Task description =>
Read the data and repeat it in full, exactly.

Data provided =>

-*-

Lemma mask_flags_dirty chunk k :
  Forall byte_ok chunk -> length chunk = 8%nat -> (k < 8)%nat -> dirty (at_ chunk k) = true ->
  Z.testbit (chunk_escape_mask chunk) (8 * Z.of_nat k + 7) = true.
Proof.
  intros Hok Hlen Hk Hd. unfold chunk_escape_mask. set (x := from_le_bytes chunk).
  assert (Hx : lane x (Z.of_nat k) = at_ chunk k) by (apply lane_from_le_bytes; [done|lia]).
  assert (Hb : byte_ok (at_ chunk k)).
  { unfold at_. destruct (chunk !! k) eqn:E; [|by split].
    rewrite Forall_forall in Hok. apply Hok. by eapply list_elem_of_lookup_2. }
  unfold byte_ok in Hb. rewrite Z.land_spec, HIGH_testbit by lia.
  replace ((8 * Z.of_nat k + 7) mod 8) with 7
    by (apply (Z.mod_unique_pos _ _ (Z.of_nat k)); lia).
  rewrite andb_true_r, !Z.lor_spec.
  assert (Heq : forall v, 0 <= v < 256 -> at_ chunk k = v ->
    Z.testbit (Z.land (wrapping_sub (Z.lxor x (v * ONES)) ONES) (not64 (Z.lxor x (v * ONES))))
      (8 * Z.of_nat k + 7) = true).
  { intros v Hv Hat. assert (Hl : lane (Z.lxor x (v * ONES)) (Z.of_nat k) = 0)
      by (rewrite lane_lxor, Hx, lane_const, Hat by lia; apply Z.lxor_nilpotent).
    assert (H1 : lane ONES (Z.of_nat k) = 1) by (change ONES with (1 * ONES); by apply lane_const).
    apply below_testbit; rewrite ?Hl, ?H1; lia. }
  unfold dirty in Hd. rewrite !orb_true_iff in Hd. rewrite !orb_true_iff.
  destruct Hd as [[[Hd|Hd]|Hd]|Hd]; bool_to_prop.
  - left. left. left. apply below_testbit; rewrite ?Hx, ?lane_const by lia; lia.
  - left. left. right. by apply Heq.
  - left. right. by apply Heq.
  - right. by apply Heq.
Qed.

(** Only lane bits are set. *)
Lemma mask_only_high chunk n :
  Z.testbit (chunk_escape_mask chunk) n = true -> exists k, (k < 8)%nat /\ n = 8 * Z.of_nat k + 7.
Proof.
  unfold chunk_escape_mask. rewrite Z.land_spec. intros [_ H]%andb_true_iff.
  assert (Hn : 0 <= n < 64).
  { destruct (Z.ltb_spec n 0); [by rewrite Z.testbit_neg_r in H|].
    destruct (Z.ltb_spec n 64); [lia|]. rewrite Z.bits_above_log2 in H; [done|done|].
    unfold HIGH. simpl. lia. }
  rewrite HIGH_testbit in H by done. bool_to_prop. exists (Z.to_nat (n / 8)).
  pose proof (Z.div_mod n 8 ltac:(lia)). split; lia.
Qed.

(** ** Reference: escaping byte by byte (RFC 8259, section 7)

    Control characters, the quote and the backslash are escaped with the
    short form where there is one; a lone surrogate in WTF-8 becomes a
    [\uXXXX] escape; every other byte stands for itself. *)
Definition escape_of (b : Z) : list Z :=
  if b =? 8 then str "\b" else if b =? 9 then str "\t" else if b =? 10 then str "\n"
  else if b =? 12 then str "\f" else if b =? 13 then str "\r"
  else if b =? 34 then [92; 34] else if b =? 92 then [92; 92]
  else str "\u" ++ hex4 b.

Definition must_escape (b : Z) : bool := (b <? 32) || (b =? 34) || (b =? 92).

Fixpoint escape_ref (s : list Z) : list Z :=
  match s with
  | [] => []
  | b :: rest =>
      if must_escape b then escape_of b ++ escape_ref rest
      else match rest with
           | b1 :: b2 :: rest' =>
               if (b =? 237) && (160 <=? Z.land b1 240)
               then str "\u" ++ hex4 (surrogate_code_point b b1 b2) ++ escape_ref rest'
               else b :: escape_ref rest
           | _ => b :: escape_ref rest
           end
  end.

Lemma table_spec b :
  byte_ok b ->
  (at_ JSON_ESCAPE_CHARS (Z.to_nat b) <? ESCAPE_LEN) = must_escape b /\
  (must_escape b = true ->
   default [] (JSON_ESCAPE_QUOTES !! Z.to_nat (at_ JSON_ESCAPE_CHARS (Z.to_nat b))) = escape_of b).
Proof.
  intros Hb.
  assert (H : forallb (fun b =>
    Bool.eqb (at_ JSON_ESCAPE_CHARS (Z.to_nat b) <? ESCAPE_LEN) (must_escape b) &&
    (negb (must_escape b) ||
     bool_decide (default [] (JSON_ESCAPE_QUOTES !! Z.to_nat (at_ JSON_ESCAPE_CHARS (Z.to_nat b)))
                  = escape_of b))) (seqZ 0 256) = true) by (vm_compute; reflexivity).
  rewrite forallb_forall in H. specialize (H b).
  assert (Hin : In b (seqZ 0 256)) by (apply list_elem_of_In, elem_of_seqZ; unfold byte_ok in Hb; lia).
  apply H, andb_true_iff in Hin as [H1 H2]. split; [by apply Bool.eqb_prop|].
  intros Hm. rewrite Hm in H2. by apply bool_decide_eq_true_1 in H2.
Qed.

Lemma dirty_must b : dirty b = must_escape b || (b =? 237).
Proof. done. Qed.

Lemma escape_ref_clean b rest : dirty b = false -> escape_ref (b :: rest) = b :: escape_ref rest.
Proof.
  rewrite dirty_must. intros [H1 H2]%orb_false_iff. cbn [escape_ref]. rewrite H1, H2. simpl.
  by destruct rest as [|? []].
Qed.

(** ** Bits of a mask *)

Lemma ctz_testbit m :
  0 < m -> Z.testbit m (Z.of_nat (trailing_zeros m)) = true /\
  forall n, 0 <= n < Z.of_nat (trailing_zeros m) -> Z.testbit m n = false.
Proof.
  destruct m as [|p|p]; intros Hm; try lia. clear Hm. cbn [trailing_zeros].
  induction p as [p _|p [IH1 IH2]|]; cbn [ctz_pos]; [split; [done|lia]| |split; [done|lia]].
  rewrite Pos2Z.inj_xO. split.
  - rewrite Nat2Z.inj_succ. by rewrite Z.double_bits_succ.
  - intros n Hn. destruct (decide (n = 0)) as [->|]; [done|].
    replace n with (Z.succ (n - 1)) by lia. rewrite Z.double_bits_succ. apply IH2. lia.
Qed.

-*-

Output below =>
Lemma mask_flags_dirty chunk k :
  Forall byte_ok chunk -> length chunk = 8%nat -> (k < 8)%nat -> dirty (at_ chunk k) = true ->
  Z.testbit (chunk_escape_mask chunk) (8 * Z.of_nat k + 7) = true.
Proof.
  intros Hok Hlen Hk Hd. unfold chunk_escape_mask. set (x := from_le_bytes chunk).
  assert (Hx : lane x (Z.of_nat k) = at_ chunk k) by (apply lane_from_le_bytes; [done|lia]).
  assert (Hb : byte_ok (at_ chunk k)).
  { unfold at_. destruct (chunk !! k) eqn:E; [|by split].
    rewrite Forall_forall in Hok. apply Hok. by eapply list_elem_of_lookup_2. }
  unfold byte_ok in Hb. rewrite Z.land_spec, HIGH_testbit by lia.
  replace ((8 * Z.of_nat k + 7) mod 8) with 7
    by (apply (Z.mod_unique_pos _ _ (Z.of_nat k)); lia).
  rewrite andb_true_r, !Z.lor_spec.
  assert (Heq : forall v, 0 <= v < 256 -> at_ chunk k = v ->
    Z.testbit (Z.land (wrapping_sub (Z.lxor x (v * ONES)) ONES) (not64 (Z.lxor x (v * ONES))))
      (8 * Z.of_nat k + 7) = true).
  { intros v Hv Hat. assert (Hl : lane (Z.lxor x (v * ONES)) (Z.of_nat k) = 0)
      by (rewrite lane_lxor, Hx, lane_const, Hat by lia; apply Z.lxor_nilpotent).
    assert (H1 : lane ONES (Z.of_nat k) = 1) by (change ONES with (1 * ONES); by apply lane_const).
    apply below_testbit; rewrite ?Hl, ?H1; lia. }
  unfold dirty in Hd. rewrite !orb_true_iff in Hd. rewrite !orb_true_iff.
  destruct Hd as [[[Hd|Hd]|Hd]|Hd]; bool_to_prop.
  - left. left. left. apply below_testbit; rewrite ?Hx, ?lane_const by lia; lia.
  - left. left. right. by apply Heq.
  - left. right. by apply Heq.
  - right. by apply Heq.
Qed.

(** Only lane bits are set. *)
Lemma mask_only_high chunk n :
  Z.testbit (chunk_escape_mask chunk) n = true -> exists k, (k < 8)%nat /\ n = 8 * Z.of_nat k + 7.
Proof.
  unfold chunk_escape_mask. rewrite Z.land_spec. intros [_ H]%andb_true_iff.
  assert (Hn : 0 <= n < 64).
  { destruct (Z.ltb_spec n 0); [by rewrite Z.testbit_neg_r in H|].
    destruct (Z.ltb_spec n 64); [lia|]. rewrite Z.bits_above_log2 in H; [done|done|].
    unfold HIGH. simpl. lia. }
  rewrite HIGH_testbit in H by done. bool_to_prop. exists (Z.to_nat (n / 8)).
  pose proof (Z.div_mod n 8 ltac:(lia)). split; lia.
Qed.

(** ** Reference: escaping byte by byte (RFC 8259, section 7)

    Control characters, the quote and the backslash are escaped with the
    short form where there is one; a lone surrogate in WTF-8 becomes a
    [\uXXXX] escape; every other byte stands for itself. *)
Definition escape_of (b : Z) : list Z :=
  if b =? 8 then str "\b" else if b =? 9 then str "\t" else if b =? 10 then str "\n"
  else if b =? 12 then str "\f" else if b =? 13 then str "\r"
  else if b =? 34 then [92; 34] else if b =? 92 then [92; 92]
  else str "\u" ++ hex4 b.

Definition must_escape (b : Z) : bool := (b <? 32) || (b =? 34) || (b =? 92).

Fixpoint escape_ref (s : list Z) : list Z :=
  match s with
  | [] => []
  | b :: rest =>
      if must_escape b then escape_of b ++ escape_ref rest
      else match rest with
           | b1 :: b2 :: rest' =>
               if (b =? 237) && (160 <=? Z.land b1 240)
               then str "\u" ++ hex4 (surrogate_code_point b b1 b2) ++ escape_ref rest'
               else b :: escape_ref rest
           | _ => b :: escape_ref rest
           end
  end.

Lemma table_spec b :
  byte_ok b ->
  (at_ JSON_ESCAPE_CHARS (Z.to_nat b) <? ESCAPE_LEN) = must_escape b /\
  (must_escape b = true ->
   default [] (JSON_ESCAPE_QUOTES !! Z.to_nat (at_ JSON_ESCAPE_CHARS (Z.to_nat b))) = escape_of b).
Proof.
  intros Hb.
  assert (H : forallb (fun b =>
    Bool.eqb (at_ JSON_ESCAPE_CHARS (Z.to_nat b) <? ESCAPE_LEN) (must_escape b) &&
    (negb (must_escape b) ||
     bool_decide (default [] (JSON_ESCAPE_QUOTES !! Z.to_nat (at_ JSON_ESCAPE_CHARS (Z.to_nat b)))
                  = escape_of b))) (seqZ 0 256) = true) by (vm_compute; reflexivity).
  rewrite forallb_forall in H. specialize (H b).
  assert (Hin : In b (seqZ 0 256)) by (apply list_elem_of_In, elem_of_seqZ; unfold byte_ok in Hb; lia).
  apply H, andb_true_iff in Hin as [H1 H2]. split; [by apply Bool.eqb_prop|].
  intros Hm. rewrite Hm in H2. by apply bool_decide_eq_true_1 in H2.
Qed.

Lemma dirty_must b : dirty b = must_escape b || (b =? 237).
Proof. done. Qed.

Lemma escape_ref_clean b rest : dirty b = false -> escape_ref (b :: rest) = b :: escape_ref rest.
Proof.
  rewrite dirty_must. intros [H1 H2]%orb_false_iff. cbn [escape_ref]. rewrite H1, H2. simpl.
  by destruct rest as [|? []].
Qed.

(** ** Bits of a mask *)

Lemma ctz_testbit m :
  0 < m -> Z.testbit m (Z.of_nat (trailing_zeros m)) = true /\
  forall n, 0 <= n < Z.of_nat (trailing_zeros m) -> Z.testbit m n = false.
Proof.
  destruct m as [|p|p]; intros Hm; try lia. clear Hm. cbn [trailing_zeros].
  induction p as [p _|p [IH1 IH2]|]; cbn [ctz_pos]; [split; [done|lia]| |split; [done|lia]].
  rewrite Pos2Z.inj_xO. split.
  - rewrite Nat2Z.inj_succ. by rewrite Z.double_bits_succ.
  - intros n Hn. destruct (decide (n = 0)) as [->|]; [done|].
    replace n with (Z.succ (n - 1)) by lia. rewrite Z.double_bits_succ. apply IH2. lia.
Qed.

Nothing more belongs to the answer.